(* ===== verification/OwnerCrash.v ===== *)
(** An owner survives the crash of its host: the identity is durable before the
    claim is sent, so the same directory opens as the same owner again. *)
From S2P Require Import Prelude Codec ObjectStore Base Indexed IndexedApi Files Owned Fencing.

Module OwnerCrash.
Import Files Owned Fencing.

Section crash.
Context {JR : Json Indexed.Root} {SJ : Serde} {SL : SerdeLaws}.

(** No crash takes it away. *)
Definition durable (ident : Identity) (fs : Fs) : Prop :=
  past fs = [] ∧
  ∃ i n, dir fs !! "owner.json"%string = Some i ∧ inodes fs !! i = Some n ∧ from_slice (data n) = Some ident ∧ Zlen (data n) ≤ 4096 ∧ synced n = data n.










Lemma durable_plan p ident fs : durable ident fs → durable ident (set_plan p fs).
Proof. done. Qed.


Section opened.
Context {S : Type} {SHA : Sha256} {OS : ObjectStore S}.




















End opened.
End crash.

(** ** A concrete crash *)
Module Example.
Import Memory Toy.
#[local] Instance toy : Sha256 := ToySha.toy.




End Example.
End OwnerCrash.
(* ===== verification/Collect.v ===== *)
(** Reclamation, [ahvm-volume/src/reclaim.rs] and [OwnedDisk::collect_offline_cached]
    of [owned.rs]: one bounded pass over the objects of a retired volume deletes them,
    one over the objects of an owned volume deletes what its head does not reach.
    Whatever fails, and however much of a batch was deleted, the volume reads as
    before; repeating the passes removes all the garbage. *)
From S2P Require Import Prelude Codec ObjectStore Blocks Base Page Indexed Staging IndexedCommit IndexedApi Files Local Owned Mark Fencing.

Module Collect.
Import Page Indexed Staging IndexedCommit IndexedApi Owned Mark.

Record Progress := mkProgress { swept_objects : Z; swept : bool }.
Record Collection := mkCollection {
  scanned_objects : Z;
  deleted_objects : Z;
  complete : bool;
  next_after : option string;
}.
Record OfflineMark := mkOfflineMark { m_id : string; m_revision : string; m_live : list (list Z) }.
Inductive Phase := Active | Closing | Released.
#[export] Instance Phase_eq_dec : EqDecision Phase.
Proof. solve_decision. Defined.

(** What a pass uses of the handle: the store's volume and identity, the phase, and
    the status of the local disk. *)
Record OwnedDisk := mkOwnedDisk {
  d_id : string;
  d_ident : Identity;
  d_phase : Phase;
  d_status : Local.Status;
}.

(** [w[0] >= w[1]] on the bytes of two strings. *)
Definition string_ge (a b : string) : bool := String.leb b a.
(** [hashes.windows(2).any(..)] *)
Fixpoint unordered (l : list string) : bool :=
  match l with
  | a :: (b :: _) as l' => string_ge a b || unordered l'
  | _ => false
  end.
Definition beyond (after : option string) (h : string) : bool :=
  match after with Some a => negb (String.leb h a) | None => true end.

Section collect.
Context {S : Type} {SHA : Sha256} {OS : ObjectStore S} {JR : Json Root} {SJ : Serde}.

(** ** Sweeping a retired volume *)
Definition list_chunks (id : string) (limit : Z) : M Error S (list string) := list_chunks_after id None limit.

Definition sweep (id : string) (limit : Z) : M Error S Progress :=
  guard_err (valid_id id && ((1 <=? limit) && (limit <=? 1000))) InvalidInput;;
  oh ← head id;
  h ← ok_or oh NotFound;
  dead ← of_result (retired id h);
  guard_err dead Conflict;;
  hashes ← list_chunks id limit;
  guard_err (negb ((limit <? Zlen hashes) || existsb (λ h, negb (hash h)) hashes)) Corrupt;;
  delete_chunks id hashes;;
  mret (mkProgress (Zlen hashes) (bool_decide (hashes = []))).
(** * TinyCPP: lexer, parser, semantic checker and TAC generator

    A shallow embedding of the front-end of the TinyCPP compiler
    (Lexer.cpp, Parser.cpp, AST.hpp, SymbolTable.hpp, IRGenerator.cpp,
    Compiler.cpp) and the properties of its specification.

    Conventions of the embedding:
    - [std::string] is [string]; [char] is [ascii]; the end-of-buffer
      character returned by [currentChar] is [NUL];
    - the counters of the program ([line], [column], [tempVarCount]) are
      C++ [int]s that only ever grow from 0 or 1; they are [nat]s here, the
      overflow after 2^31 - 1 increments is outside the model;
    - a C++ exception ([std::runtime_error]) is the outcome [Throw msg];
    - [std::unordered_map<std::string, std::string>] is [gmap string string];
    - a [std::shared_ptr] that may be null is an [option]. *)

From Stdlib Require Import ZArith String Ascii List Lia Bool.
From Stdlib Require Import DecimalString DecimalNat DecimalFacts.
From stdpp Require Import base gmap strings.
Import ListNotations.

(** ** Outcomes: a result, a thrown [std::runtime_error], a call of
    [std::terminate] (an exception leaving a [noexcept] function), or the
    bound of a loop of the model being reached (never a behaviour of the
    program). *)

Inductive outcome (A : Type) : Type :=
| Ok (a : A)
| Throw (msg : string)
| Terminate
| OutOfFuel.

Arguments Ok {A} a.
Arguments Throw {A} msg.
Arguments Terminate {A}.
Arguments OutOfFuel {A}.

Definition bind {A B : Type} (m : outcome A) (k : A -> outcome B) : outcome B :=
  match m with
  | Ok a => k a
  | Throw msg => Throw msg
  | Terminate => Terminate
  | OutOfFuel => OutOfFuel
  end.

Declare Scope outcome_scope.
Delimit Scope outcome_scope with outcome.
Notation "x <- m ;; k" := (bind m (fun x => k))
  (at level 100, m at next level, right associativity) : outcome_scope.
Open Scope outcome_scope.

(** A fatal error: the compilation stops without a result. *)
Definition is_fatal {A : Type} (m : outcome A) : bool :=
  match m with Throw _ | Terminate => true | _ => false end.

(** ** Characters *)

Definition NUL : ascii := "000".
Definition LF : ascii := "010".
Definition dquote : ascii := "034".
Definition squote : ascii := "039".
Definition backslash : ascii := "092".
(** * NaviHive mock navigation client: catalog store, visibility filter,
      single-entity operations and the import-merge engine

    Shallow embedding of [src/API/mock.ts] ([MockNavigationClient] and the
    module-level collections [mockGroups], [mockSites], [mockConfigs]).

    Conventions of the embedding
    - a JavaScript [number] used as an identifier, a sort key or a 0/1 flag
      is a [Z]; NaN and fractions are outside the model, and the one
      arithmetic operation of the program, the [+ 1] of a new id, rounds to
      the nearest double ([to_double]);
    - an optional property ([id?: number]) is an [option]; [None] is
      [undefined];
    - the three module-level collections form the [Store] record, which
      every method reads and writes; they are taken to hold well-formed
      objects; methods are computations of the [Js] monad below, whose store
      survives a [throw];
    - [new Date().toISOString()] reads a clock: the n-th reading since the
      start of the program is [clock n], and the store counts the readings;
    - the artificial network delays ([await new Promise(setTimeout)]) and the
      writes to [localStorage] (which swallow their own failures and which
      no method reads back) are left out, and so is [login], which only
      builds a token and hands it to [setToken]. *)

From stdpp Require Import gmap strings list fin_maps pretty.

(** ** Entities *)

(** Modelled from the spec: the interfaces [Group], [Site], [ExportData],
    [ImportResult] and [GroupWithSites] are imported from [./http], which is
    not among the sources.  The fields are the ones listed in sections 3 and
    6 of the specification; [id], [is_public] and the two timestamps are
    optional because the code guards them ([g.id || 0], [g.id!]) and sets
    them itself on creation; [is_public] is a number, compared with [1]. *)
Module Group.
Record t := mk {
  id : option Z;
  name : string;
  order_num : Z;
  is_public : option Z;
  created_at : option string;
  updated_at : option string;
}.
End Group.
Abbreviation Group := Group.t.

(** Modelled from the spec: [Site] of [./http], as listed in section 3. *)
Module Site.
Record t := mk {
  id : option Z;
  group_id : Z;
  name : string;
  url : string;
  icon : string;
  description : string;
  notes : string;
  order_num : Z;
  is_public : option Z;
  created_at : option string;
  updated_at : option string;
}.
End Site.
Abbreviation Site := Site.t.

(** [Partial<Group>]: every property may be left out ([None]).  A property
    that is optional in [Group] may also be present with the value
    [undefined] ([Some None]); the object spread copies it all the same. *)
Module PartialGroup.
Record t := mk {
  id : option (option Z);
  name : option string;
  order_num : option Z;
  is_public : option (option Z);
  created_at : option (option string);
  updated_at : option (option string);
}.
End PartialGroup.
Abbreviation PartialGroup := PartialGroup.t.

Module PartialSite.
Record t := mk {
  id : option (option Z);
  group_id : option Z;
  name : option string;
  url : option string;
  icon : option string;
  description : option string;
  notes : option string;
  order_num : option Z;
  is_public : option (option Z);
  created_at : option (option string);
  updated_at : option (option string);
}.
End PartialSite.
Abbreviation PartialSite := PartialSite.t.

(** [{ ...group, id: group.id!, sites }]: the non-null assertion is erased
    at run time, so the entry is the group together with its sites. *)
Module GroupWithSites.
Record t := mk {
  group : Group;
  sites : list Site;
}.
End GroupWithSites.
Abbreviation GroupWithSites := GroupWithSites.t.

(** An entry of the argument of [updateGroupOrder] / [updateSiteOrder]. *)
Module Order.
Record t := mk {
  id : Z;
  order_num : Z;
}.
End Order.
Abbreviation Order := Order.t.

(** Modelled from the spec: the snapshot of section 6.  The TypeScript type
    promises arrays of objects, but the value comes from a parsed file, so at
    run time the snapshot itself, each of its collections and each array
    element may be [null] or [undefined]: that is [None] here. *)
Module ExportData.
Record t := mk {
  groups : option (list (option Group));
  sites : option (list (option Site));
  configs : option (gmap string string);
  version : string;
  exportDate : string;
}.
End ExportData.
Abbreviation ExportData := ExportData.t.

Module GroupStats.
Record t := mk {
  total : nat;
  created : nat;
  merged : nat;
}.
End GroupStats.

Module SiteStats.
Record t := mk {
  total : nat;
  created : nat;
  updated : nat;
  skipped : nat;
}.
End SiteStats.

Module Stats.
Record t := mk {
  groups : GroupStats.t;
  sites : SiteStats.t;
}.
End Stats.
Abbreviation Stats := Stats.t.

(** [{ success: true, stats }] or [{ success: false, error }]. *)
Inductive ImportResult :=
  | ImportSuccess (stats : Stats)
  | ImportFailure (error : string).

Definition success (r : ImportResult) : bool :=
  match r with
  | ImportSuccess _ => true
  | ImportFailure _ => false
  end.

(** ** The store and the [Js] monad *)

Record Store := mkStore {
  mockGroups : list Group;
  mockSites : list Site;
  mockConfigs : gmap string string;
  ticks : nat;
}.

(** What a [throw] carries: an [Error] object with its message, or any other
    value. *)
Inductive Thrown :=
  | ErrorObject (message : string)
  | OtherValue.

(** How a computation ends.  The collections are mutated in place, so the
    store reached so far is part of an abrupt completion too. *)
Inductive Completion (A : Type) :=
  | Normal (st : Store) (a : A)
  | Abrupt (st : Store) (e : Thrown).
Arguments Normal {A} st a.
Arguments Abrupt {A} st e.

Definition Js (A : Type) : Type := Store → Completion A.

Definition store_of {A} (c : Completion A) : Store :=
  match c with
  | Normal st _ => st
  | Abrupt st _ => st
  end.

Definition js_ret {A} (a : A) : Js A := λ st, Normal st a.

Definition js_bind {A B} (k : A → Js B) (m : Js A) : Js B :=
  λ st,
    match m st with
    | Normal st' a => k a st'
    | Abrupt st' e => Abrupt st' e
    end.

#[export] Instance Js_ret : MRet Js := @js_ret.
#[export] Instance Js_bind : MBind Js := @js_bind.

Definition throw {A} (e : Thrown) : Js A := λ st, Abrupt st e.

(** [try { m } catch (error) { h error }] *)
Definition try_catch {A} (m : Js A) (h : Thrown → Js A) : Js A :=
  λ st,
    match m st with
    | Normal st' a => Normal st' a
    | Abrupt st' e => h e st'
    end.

· · · · · · ·

# YOUR INSTRUCTIONS
Look back at the data above. Transcribe exactly the lines starting at the line that contains "claim is sent, so" and ending at the line that contains "(** Reclamation, [ahvm-volume/src/reclaim.rs]".

# WORKED SOLUTION
    claim is sent, so the same directory opens as the same owner again. *)
From S2P Require Import Prelude Codec ObjectStore Base Indexed IndexedApi Files Owned Fencing.

Module OwnerCrash.
Import Files Owned Fencing.

Section crash.
Context {JR : Json Indexed.Root} {SJ : Serde} {SL : SerdeLaws}.

(** No crash takes it away. *)
Definition durable (ident : Identity) (fs : Fs) : Prop :=
  past fs = [] ∧
  ∃ i n, dir fs !! "owner.json"%string = Some i ∧ inodes fs !! i = Some n ∧ from_slice (data n) = Some ident ∧ Zlen (data n) ≤ 4096 ∧ synced n = data n.










Lemma durable_plan p ident fs : durable ident fs → durable ident (set_plan p fs).
Proof. done. Qed.


Section opened.
Context {S : Type} {SHA : Sha256} {OS : ObjectStore S}.




















End opened.
End crash.

(** ** A concrete crash *)
Module Example.
Import Memory Toy.
#[local] Instance toy : Sha256 := ToySha.toy.




End Example.
End OwnerCrash.
(* ===== verification/Collect.v ===== *)
(** Reclamation, [ahvm-volume/src/reclaim.rs] and [OwnedDisk::collect_offline_cached]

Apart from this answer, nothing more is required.